As a test, I have posted to the Downloads page two executables:

fds5_openmp.exe
fds5_openmp_mpi.exe

These are for 32 bit Windows machines. If this test is successful, we will compile and release executables for other platforms as well. Note that there is currently no guidance in the User's Guide about OpenMP. These executables should work just like fds5.exe and fds5_mpi.exe. That is, there should be nothing you need to install, and you should not need extra libraries. At least, that is what we hope and why we need to test these before doing a more general release. What you should notice is that when you run fds5_openmp.exe on a job, all of your available processors or cores should work on the case. You can check your system performance to make sure.

Please let us know if these executables work for you, or more importantly if they don't. Of course, you need to have a computer, or computers, with multiple processors. At the start of the run, FDS should tell you how many processors (or "threads") it thinks it has access to.

Good luck and thanks again to Christian for all his efforts!

Wednesday, September 2, 2009

Release of FDS-SMV 5.4

We have posted a new "minor" release of FDS and Smokeview on the Downloads page. You can navigate there from the FDS/SMV homepage fire.nist.gov/fds. Remember that a "minor" release means that some features of FDS have changed, in particular the velocity boundary conditions and certain aspects of the solid phase pyrolysis model. The new FDS User's Guide, which comes with the Download, has more details.

Note that we have changed the installation process of FDS/Smokeview for Windows users. First, the new default installation folder is

C:\Program Files\FDS\FDS5

The purpose of this change is to enable us to start development of FDS 6 without having to overwrite current files. The other change in the installation process is that we are only using the program WinZip for the installation. WinZip has a nice feature which allows you to download files and unzip them into a given folder. It makes it easy for us to "bundle" the files needed for installation. A problem with past releases has been that we would release a "bundle" for every minor version of FDS, but then released separate executables for each maintenance release. We have found that many used the bundles only but did not update the maintenance releases. From now on, each new maintenance release will have all the necessary files for a full installation.
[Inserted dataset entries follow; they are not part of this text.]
(* ===== verification/NetLife.v ===== *)
(** * The life of the network interfaces (net/eth_net/eth_net.c, net/usb_cdc_net/usb_cdc_net.c)

    Start and stop of the Ethernet interface and of the network interface over USB, on a heap of
    the blocks they allocate. The configuration they start with is that of [Net] and [UsbNet]. *)

From S2P Require Import Commands Prelude Kernel NetUtils Net UsbNet.

(** ** The blocks *)

(** [Net]'s pointers; [prev_intf] is that of [CdcNet], NULL in [EthNet]. The list of listeners
    and the command line belong to the worker ([Net]). *)
Record net_object := mkNetObject { o_mgr : Z; o_config : Z; o_thread : Z; o_queue : Z; prev_intf : Z }.

(** What was allocated, by its type: the manager has the address of its interface, the interface
    that of its driver (or of the driver's data) and the fields of USB, the thread that of the
    interface it works for and whether it was started. *)
Inductive block :=
  | BNet (n : net_object)
  | BMgr (ifp : Z)
  | BConfig (c : NetConfig)
  | BIf (i : mg_tcpip_if) (driver : Z) (usb : option CdcIf)
  | BPhy (d : EthPhyConfig)
  | BDriver
  | BQueue
  | BThread (net : Z) (started : bool).

(** The heap and the rest of the system. *)
Record net_life (R : Type) := mkLife { lf_heap : gmap Z block; lf_rest : R }.
Arguments mkLife {R}.
Arguments lf_heap {R}.
Arguments lf_rest {R}.

(** Mongoose's manager, and the queue, the thread and the stop request as [MessageQueue],
    [Thread] and [Net] have them. *)
Class NetObjects (R : Type) := {
  mg_mgr_init : Z -> M (net_life R) unit;
  mg_tcpip_init : Z -> Z -> M (net_life R) unit;
  mg_mgr_free : Z -> M (net_life R) unit;
  queue_alloc : M (net_life R) Z;
  queue_free : Z -> M (net_life R) unit;
  worker_alloc : list Z -> Z -> M (net_life R) Z;
  worker_start : Z -> M (net_life R) unit;
  worker_join : Z -> M (net_life R) unit;
  worker_free : Z -> M (net_life R) unit;
  request_stop : Z -> M (net_life R) unit
}.

Section net_life.
Context {R : Type} `{NetObjects R} (malloc : gmap Z block -> Z).
Abbreviation world := (net_life R).

Definition on_rest {A} (m : M R A) : M world A := fun w => '(a, r) ← m (lf_rest w); Ret (a, mkLife (lf_heap w) r).
Definition set_heap (h : gmap Z block) : M world unit := modify (fun w => mkLife h (lf_rest w)).
(** A block of what [malloc] gives, with whatever it holds at first; 0 for NULL. *)
Definition alloc (b : block) : M world Z :=
  w ← get;
  let p := malloc (lf_heap w) in
  (if p =? 0 then mret tt else set_heap (<[p := b]> (lf_heap w)));;
  mret p.
Definition block_at (p : Z) : M world block := fun w => match lf_heap w !! p with Some b => Ret (b, w) | None => Fault end.
Definition free (p : Z) : M world unit :=
  if p =? 0 then mret tt else (_ ← block_at p; w ← get; set_heap (delete p (lf_heap w))).
Definition write (p : Z) (b : block) : M world unit := _ ← block_at p; w ← get; set_heap (<[p := b]> (lf_heap w)).
Definition net_at (p : Z) : M world net_object := b ← block_at p; match b with BNet n => mret n | _ => fault end.
Definition ifp_of (mgr : Z) : M world Z := b ← block_at mgr; match b with BMgr ifp => mret ifp | _ => fault end.
Definition driver_of (ifp : Z) : M world Z := b ← block_at ifp; match b with BIf _ d _ => mret d | _ => fault end.
Definition config_at (p : Z) : M world NetConfig := b ← block_at p; match b with BConfig c => mret c | _ => fault end.
Definition update_net (p : Z) (f : net_object -> net_object) : M world unit := n ← net_at p; write p (BNet (f n)).

Definition set_queue (q : Z) (n : net_object) : net_object := mkNetObject (o_mgr n) (o_config n) (o_thread n) q (prev_intf n).
Definition set_mgr (m : Z) (n : net_object) : net_object := mkNetObject m (o_config n) (o_thread n) (o_queue n) (prev_intf n).
Definition set_config (c : Z) (n : net_object) : net_object := mkNetObject (o_mgr n) c (o_thread n) (o_queue n) (prev_intf n).
Definition set_thread (t : Z) (n : net_object) : net_object := mkNetObject (o_mgr n) (o_config n) t (o_queue n) (prev_intf n).
Definition set_prev (i : Z) (n : net_object) : net_object := mkNetObject (o_mgr n) (o_config n) (o_thread n) (o_queue n) i.

(** What fresh memory holds. *)
Context (junk_config : NetConfig) (junk_if : mg_tcpip_if) (junk_phy : EthPhyConfig) (junk : Z).

(** The beginning of both [alloc] functions: the object with its queue, manager and configuration. *)
Definition alloc_net (config : outcome NetConfig) : M world Z :=
  app ← alloc (BNet (mkNetObject 0 0 0 0 0));
  rhs_assert (negb (app =? 0));;
  q ← queue_alloc;
  update_net app (set_queue q);;
  m ← alloc (BMgr junk);
  update_net app (set_mgr m);;
  c ← alloc (BConfig junk_config);
  update_net app (set_config c);;
  n ← net_at app;
  rhs_assert (negb (o_mgr n =? 0) && negb (o_config n =? 0));;
  c ← lift config;
  write (o_config n) (BConfig c);;
  mret app.

(** ** eth_net.c *)

Section eth.
Context `{MongooseUrl} (ETH_NET_IP_STRING ETH_NET_MASK_STRING ETH_NET_GW_STRING uid : list Z) (MG_DRIVER_MDC_CR MG_TCPIP_PHY_ADDR : Z).
Context (rhs_hal_eth_init rhs_hal_eth_deinit : M R unit).

Definition eth_net_init_interface (net : Z) (phy_config : option EthPhyConfig) : M world unit :=
  ifp ← alloc (BIf junk_if 0 None);
  driver ← alloc (BPhy junk_phy);
  rhs_assert (negb (net =? 0) && negb (ifp =? 0) && negb (driver =? 0));;
  n ← net_at net;
  c ← config_at (o_config n);
  '(c, i, d) ← lift (eth_net_init_tcpip ETH_NET_IP_STRING ETH_NET_MASK_STRING ETH_NET_GW_STRING uid MG_DRIVER_MDC_CR MG_TCPIP_PHY_ADDR c phy_config);
  write driver (BPhy d);;
  write (o_config n) (BConfig c);;
  write ifp (BIf i driver None);;
  mg_tcpip_init (o_mgr n) ifp.

Definition eth_net_alloc_app (config : option NetConfig) (phy_config : option EthPhyConfig) : M world Z :=
  app ← alloc_net (eth_net_alloc_config ETH_NET_IP_STRING ETH_NET_MASK_STRING ETH_NET_GW_STRING uid config junk_config);
  on_rest rhs_hal_eth_init;;
  n ← net_at app;
  mg_mgr_init (o_mgr n);;
  eth_net_init_interface app phy_config;;
  mret app.

Definition eth_net_free (app : Z) : M world unit :=
  n ← net_at app;
  worker_free (o_thread n);;
  queue_free (o_queue n);;
  mg_mgr_free (o_mgr n);;
  ifp ← ifp_of (o_mgr n); driver ← driver_of ifp; free driver;;
  ifp ← ifp_of (o_mgr n); free ifp;;
  free (o_config n);;
  free (o_mgr n);;
  free app.

(** [snprintf(t_name, 16, "eth_net_%d", phy_addr)]. *)
Definition eth_thread_name (phy : Z) : list Z := take 15 (str "eth_net_" ++ printf_d phy).
Definition eth_net_start (config : option NetConfig) (phy_config : option EthPhyConfig) : M world Z :=
  app ← eth_net_alloc_app config phy_config;
  n ← net_at app;
  ifp ← ifp_of (o_mgr n); driver ← driver_of ifp;
  d ← block_at driver;
  match d with
  | BPhy d =>
      t ← worker_alloc (eth_thread_name (phy_addr d)) app;
      update_net app (set_thread t);;
      worker_start t;;
      mret app
  | _ => fault
  end.

Definition eth_net_stop (net : Z) : M world unit :=
  rhs_assert (negb (net =? 0));;
  request_stop net;;
  n ← net_at net;
  worker_join (o_thread n);;
  eth_net_free net;;
  on_rest rhs_hal_eth_deinit.
End eth.
End net_life.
Note that as part of the new installation, there is a short program that will change the "path" variables to point at the new installation folder. Once you install the new version and restart your computer, the commands "fds5" and "smokeview" will now point to the new version, not the old. You can go back to an older version by just moving the appropriate executable from the old folder to the new. Whenever you type a command at the prompt, Windows searches through the path folders until it either finds or does not find the command. If something does not work properly, check your "Environment Variables", which can be found under "System Properties" --> "Advanced" on most Windows machines. I have found it useful to look at these "path" variables from time to time because many common software problems can be traced to bad path variables.
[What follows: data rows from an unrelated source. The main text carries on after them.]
(** C18: the flash test ends, whatever the memory held and whatever the driver reports, with the mutex
    free, nothing outside its 64 KB changed and three assertions. All three hold exactly when no
    call of the driver reported a failure: erased bytes are never found programmed, and random data
    written are never read back different. Any other argument than "-full" touches no byte, and that
    one, when the chip's erase succeeds, erases all. *)
Theorem flash_test_exact w args : ready w ->
  runs (run_flash_ex_test fuel s me fill args) w (fun _ w' => ready w' /\
    match args with
    | None => (forall a, a < FLASH_START_ADDRESS \/ area_end <= a -> memory w' a = memory w a) /\
        exists e c t l, results w' = results w ++ l /\
          bn_runit w' = runit_report (runit_assert t (runit_assert c (runit_assert e (runit_reset (bn_runit w))))) /\
          ((e && c && t = true) <-> all_ok l)
    | Some a =>
        if decide (take 5 a = str "-full") then exists r, results w' = results w ++ [r] /\
          bn_runit w' = runit_report (runit_reset (bn_runit w)) /\
          (r = RHS_FLASH_EX_OK -> forall a, 0 <= a < MT25QL128ABA_FLASH_SIZE -> memory w' a = 255)
        else memory w' = memory w /\ results w' = results w /\
          bn_runit w' = if decide (a = str "?" \/ a = str "help") then runit_reset (bn_runit w) else runit_report (runit_reset (bn_runit w))
    end).
Proof.
  intros Hr. unfold run_flash_ex_test. apply runs_bind, runs_modify. set (w0 := mkBench _ _ _ _). assert (Hr0 : ready w0) by exact Hr.
  destruct args as [a|].
  - destruct (decide (a = str "?")) as [->|Hq].
    { apply runs_ret. split; [done|]. rewrite (decide_False (P := take 5 (str "?") = _)) by done. by rewrite decide_True by (by left). }
    destruct (decide (a = str "help")) as [->|Hh].
    { apply runs_ret. split; [done|]. rewrite (decide_False (P := take 5 (str "help") = _)) by done. by rewrite decide_True by (by right). }
    destruct (decide (take 5 a = str "-full")) as [Hf|Hf].
    + apply runs_bind. destruct (flash_block_erase_correct fuel Hfuel s me (bn_flash w0) 0 1 Htask Hme Hr0 ltac:(lia) ltac:(lia) ltac:(done))
        as (_ & _ & _ & _ & _ & _ & _ & _ & r & st & E1 & F1 & D1).
      eapply runs_mono; [apply (on_flash_runs id _ w0 (fun r' f => r' = r /\ f = st)); by exists r, st|].
      intros r' w1 ((-> & Ef) & Er & Et & _). apply runs_modify. split; [unfold ready; cbn; by rewrite Ef|].
      exists r. split; [done|]. split; [cbn; by rewrite Et|]. unfold memory. cbn. by rewrite Ef.
    + apply runs_modify. split; [done|]. split; [done|]. split; [done|]. rewrite decide_False by tauto. done.
  - apply runs_bind.
    pose proof (flash_block_erase_correct fuel Hfuel s me (bn_flash w0) FLASH_START_ADDRESS 65536 Htask Hme Hr0 ltac:(done) ltac:(lia) ltac:(done)) as B.
    cbv zeta in B. change (FLASH_START_ADDRESS - FLASH_START_ADDRESS mod 4096) with FLASH_START_ADDRESS in B.
    change (4096 * ((65536 + 4095) / 4096)) with 65536 in B. fold area_end in B. destruct B as (r1 & st1 & E1 & F1 & _ & O1 & D1 & _).
    eapply runs_mono; [apply (on_flash_runs id _ w0 (fun r' f => r' = r1 /\ f = st1)); by exists r1, st1|].
    intros r' w1 ((-> & Ef) & Er1 & Et1 & _). apply runs_bind, runs_modify. set (w1' := mkBench _ _ _ _).
    assert (Hr1 : ready w1') by (unfold ready; cbn; by rewrite Ef). cbn [id] in Er1.
    assert (Hout1 : forall a, a < FLASH_START_ADDRESS \/ area_end <= a -> memory w1' a = memory w a).
    { intros a Ha. unfold memory. cbn. rewrite Ef. destruct (O1 a) as [->|[Hin _]]; [done|]. lia. }
    assert (Her : r1 = 0 -> erased_from 0 w1').
    { intros -> a Ha. unfold memory. cbn. rewrite Ef. apply D1; [done|]. unfold block_start in Ha. lia. }
    apply runs_bind. eapply runs_mono; [apply (check_loop_spec _ 0 w1'); [lia|done|done]|].
    intros c w2 (A2 & l2 & G2 & Y1 & Y2). apply runs_bind, runs_modify. set (w2' := mkBench _ _ _ _).
    apply runs_bind. eapply runs_mono; [apply (random_loop_spec _ 0 _ w2'); [lia|done|apply G2|apply length_replicate]|].
    intros t w3 (l3 & G3 & Z1 & Z2). apply runs_bind, runs_modify, runs_modify. split; [apply G3|]. split.
    { intros a Ha. destruct G2 as (_ & _ & _ & O2), G3 as (_ & _ & _ & O3). etransitivity; [exact (O3 a Ha)|].
      etransitivity; [exact (O2 a Ha)|]. by apply Hout1. }
    exists (r1 =? 0), (c =? 0), (t =? 0), (r1 :: l2 ++ l3). split; [|split].
    + destruct G2 as (_ & R2 & _), G3 as (_ & R3 & _). cbn. rewrite R3. cbn. rewrite R2. cbn. rewrite Er1. cbn. by rewrite <- !app_assoc.
    + destruct G2 as (_ & _ & T2 & _), G3 as (_ & _ & T3 & _). cbn. rewrite T3. cbn. rewrite T2. cbn. by rewrite Et1.
    + rewrite !andb_true_iff, !Z.eqb_eq, Forall_cons, Forall_app. split.
      * intros [[He Hc] Ht]. auto.
      * intros (He & Hl2 & Hl3). pose proof (Her He) as Hera. split_and!; [done|auto|]. apply Z2; [done|].
        intros a Ha. change (memory w2' a) with (memory w2 a). rewrite A2. by apply Hera.
Qed.
End flash_theorem.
In the coming weeks, we will post additional information about the new release and features. For now, it would be useful to us if you could try installing the new version and reporting back to us via the Discussion Group any problems you encounter. The same is true for Mac and Linux users. The installation for these platforms is still basically a zip or "tar" file, but the new executables may or may not work properly because we have upgraded to Version 11 of the Intel Fortran compilers.